Only a number is wanted: how many lines in the records below contain "SetOrder"?

Collected data entries:
....................

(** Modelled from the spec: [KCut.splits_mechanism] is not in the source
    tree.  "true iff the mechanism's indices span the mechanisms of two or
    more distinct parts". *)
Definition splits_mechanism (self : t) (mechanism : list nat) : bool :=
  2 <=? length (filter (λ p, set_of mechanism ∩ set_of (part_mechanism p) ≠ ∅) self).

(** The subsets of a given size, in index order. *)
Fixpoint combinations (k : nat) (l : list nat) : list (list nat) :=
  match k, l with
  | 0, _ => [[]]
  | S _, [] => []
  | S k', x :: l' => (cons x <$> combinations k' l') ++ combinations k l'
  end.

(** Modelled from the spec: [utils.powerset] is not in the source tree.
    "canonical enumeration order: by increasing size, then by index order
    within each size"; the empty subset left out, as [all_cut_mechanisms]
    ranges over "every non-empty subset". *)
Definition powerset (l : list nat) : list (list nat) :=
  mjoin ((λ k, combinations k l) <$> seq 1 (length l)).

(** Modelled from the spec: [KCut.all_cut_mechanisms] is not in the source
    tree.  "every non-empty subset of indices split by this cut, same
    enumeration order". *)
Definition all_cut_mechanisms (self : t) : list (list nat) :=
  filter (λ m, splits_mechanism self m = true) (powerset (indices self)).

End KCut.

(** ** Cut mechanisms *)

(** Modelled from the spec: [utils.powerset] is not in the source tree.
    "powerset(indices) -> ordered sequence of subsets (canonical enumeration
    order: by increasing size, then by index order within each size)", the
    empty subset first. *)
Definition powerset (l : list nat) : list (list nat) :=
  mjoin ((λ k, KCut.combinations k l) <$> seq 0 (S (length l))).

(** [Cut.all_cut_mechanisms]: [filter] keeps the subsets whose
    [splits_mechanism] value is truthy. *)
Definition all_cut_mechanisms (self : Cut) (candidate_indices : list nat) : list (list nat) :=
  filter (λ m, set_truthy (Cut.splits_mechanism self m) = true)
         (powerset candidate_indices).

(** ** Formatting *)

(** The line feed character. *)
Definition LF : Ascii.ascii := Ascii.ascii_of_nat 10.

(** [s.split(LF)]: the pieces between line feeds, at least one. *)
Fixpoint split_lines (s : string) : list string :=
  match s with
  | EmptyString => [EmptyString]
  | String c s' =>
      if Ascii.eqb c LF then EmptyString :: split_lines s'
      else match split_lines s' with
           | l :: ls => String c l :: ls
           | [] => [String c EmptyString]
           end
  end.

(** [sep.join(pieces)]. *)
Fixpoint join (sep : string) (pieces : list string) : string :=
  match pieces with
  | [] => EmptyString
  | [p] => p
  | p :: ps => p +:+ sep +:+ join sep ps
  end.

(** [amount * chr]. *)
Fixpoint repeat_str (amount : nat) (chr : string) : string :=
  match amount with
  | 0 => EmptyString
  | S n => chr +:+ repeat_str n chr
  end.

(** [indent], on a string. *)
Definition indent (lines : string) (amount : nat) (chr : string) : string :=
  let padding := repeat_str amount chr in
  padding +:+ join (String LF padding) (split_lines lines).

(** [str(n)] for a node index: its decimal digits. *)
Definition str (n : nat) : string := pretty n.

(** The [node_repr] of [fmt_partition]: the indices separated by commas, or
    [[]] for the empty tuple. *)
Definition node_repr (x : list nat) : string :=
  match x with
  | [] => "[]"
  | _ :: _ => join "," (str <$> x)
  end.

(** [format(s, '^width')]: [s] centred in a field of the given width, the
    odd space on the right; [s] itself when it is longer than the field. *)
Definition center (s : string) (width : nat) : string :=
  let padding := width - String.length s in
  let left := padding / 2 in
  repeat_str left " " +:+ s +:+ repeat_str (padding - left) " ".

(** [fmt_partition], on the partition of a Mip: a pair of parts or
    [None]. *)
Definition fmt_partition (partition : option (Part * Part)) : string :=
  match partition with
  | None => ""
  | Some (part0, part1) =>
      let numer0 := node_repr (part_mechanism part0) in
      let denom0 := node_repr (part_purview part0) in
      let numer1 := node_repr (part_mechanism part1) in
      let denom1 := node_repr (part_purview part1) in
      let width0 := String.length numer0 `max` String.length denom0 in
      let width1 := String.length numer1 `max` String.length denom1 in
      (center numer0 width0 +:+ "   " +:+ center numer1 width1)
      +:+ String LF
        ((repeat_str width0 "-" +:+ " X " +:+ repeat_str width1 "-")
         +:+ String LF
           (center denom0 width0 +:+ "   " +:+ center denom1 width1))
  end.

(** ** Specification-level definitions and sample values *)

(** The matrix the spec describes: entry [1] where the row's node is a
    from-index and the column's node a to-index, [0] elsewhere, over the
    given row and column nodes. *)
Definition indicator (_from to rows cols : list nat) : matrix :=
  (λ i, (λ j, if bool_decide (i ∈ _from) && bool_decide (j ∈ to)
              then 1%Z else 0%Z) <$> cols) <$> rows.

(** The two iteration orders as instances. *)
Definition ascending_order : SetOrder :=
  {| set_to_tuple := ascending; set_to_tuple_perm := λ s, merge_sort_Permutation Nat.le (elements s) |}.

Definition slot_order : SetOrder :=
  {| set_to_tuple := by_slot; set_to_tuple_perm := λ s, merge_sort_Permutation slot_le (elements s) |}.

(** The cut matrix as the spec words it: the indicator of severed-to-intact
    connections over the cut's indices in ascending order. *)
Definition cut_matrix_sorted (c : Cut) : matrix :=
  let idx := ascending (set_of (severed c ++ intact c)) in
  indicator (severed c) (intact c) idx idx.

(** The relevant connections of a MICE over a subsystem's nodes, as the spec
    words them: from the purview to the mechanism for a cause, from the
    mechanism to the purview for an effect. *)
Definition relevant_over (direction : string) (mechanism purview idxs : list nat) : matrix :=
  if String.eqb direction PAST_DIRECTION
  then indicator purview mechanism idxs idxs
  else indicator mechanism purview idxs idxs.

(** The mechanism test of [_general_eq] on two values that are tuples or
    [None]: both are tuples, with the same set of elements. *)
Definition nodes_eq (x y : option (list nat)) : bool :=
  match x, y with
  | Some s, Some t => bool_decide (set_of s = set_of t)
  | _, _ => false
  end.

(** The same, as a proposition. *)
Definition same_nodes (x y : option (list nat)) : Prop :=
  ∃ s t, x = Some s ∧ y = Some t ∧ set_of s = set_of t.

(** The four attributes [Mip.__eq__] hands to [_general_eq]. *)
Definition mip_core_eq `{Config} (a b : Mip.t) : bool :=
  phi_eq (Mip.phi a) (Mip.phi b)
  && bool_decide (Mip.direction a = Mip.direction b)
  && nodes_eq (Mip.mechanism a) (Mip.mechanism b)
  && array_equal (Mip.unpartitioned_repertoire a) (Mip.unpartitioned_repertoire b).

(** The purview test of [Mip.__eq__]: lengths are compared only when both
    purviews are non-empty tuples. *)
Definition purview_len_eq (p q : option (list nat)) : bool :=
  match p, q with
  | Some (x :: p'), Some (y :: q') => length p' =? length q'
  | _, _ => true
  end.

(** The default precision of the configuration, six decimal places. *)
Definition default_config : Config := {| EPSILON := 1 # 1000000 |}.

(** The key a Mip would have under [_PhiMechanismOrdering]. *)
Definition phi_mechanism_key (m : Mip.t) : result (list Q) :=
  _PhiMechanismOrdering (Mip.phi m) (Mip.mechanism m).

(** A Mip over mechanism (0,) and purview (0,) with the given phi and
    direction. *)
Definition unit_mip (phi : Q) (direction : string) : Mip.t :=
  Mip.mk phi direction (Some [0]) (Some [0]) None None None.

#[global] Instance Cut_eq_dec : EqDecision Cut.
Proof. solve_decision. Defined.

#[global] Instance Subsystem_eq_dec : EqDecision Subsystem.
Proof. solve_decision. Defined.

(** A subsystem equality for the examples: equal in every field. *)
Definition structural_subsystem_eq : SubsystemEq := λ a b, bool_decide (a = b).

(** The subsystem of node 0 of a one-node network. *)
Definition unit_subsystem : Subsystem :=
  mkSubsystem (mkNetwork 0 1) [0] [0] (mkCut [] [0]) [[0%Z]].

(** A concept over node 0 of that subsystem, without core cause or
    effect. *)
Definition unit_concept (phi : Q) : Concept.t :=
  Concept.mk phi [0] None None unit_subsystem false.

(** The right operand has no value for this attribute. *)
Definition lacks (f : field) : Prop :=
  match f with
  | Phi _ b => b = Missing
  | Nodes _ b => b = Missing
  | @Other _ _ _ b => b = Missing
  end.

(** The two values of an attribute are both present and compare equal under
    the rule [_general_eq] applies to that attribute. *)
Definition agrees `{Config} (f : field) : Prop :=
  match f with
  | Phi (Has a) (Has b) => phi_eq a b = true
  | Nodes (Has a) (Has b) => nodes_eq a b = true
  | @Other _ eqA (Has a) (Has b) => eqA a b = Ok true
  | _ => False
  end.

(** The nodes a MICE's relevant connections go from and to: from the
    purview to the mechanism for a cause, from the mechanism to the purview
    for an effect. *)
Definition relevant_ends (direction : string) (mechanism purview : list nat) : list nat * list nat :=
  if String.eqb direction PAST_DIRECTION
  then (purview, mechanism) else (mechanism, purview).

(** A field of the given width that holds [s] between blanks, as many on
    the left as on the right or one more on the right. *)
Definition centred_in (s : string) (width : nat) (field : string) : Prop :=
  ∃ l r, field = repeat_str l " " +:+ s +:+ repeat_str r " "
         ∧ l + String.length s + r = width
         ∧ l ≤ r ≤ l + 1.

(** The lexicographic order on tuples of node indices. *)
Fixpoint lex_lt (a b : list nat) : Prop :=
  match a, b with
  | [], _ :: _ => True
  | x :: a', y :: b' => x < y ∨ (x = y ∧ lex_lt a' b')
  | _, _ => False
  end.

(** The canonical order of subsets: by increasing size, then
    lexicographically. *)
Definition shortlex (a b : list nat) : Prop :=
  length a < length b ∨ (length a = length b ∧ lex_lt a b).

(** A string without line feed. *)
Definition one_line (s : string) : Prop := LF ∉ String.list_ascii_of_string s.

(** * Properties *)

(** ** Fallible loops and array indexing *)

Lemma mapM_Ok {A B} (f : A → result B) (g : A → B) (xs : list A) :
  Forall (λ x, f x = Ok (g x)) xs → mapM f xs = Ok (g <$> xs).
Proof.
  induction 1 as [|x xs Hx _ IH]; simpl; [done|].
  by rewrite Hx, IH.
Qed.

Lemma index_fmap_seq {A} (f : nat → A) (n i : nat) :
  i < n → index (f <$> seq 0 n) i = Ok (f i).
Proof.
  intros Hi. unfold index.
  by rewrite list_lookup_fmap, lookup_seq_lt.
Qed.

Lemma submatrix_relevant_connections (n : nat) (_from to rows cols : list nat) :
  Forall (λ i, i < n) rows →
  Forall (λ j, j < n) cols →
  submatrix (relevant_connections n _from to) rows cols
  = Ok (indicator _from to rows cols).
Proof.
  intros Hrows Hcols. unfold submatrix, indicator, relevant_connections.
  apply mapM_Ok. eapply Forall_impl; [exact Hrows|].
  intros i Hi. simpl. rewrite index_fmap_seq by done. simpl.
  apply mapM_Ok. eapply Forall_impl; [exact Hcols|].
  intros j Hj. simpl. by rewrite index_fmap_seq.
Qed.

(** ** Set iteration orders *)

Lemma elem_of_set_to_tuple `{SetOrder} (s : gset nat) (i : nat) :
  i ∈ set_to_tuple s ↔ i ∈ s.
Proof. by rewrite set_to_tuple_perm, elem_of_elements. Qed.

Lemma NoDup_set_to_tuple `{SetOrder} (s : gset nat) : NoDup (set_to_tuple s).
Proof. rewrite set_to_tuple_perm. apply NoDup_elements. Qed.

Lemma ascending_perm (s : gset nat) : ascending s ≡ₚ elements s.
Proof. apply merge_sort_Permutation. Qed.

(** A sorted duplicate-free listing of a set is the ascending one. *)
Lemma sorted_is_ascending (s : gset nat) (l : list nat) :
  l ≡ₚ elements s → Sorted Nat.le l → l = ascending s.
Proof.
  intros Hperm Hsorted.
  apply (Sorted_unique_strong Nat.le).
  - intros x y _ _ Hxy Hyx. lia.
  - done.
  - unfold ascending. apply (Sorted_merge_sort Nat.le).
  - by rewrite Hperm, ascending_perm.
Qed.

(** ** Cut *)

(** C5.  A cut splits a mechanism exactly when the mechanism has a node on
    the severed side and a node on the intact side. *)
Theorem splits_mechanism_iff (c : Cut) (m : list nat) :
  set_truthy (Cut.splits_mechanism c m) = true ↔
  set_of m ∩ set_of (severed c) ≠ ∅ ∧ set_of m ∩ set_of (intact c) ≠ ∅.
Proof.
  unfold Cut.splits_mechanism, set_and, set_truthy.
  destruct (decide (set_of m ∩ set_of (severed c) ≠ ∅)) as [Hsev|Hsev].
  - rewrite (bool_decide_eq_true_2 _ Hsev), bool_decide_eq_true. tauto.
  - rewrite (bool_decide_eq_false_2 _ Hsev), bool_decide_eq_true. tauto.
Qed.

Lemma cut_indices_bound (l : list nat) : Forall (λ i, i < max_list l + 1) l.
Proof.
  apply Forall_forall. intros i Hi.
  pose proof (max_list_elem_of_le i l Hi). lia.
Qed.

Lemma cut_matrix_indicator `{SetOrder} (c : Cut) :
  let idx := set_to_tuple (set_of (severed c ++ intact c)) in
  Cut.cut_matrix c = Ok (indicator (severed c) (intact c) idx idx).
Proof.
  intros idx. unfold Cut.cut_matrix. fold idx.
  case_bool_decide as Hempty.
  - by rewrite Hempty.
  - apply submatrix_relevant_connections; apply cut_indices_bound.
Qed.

....................

* Completed exercise
5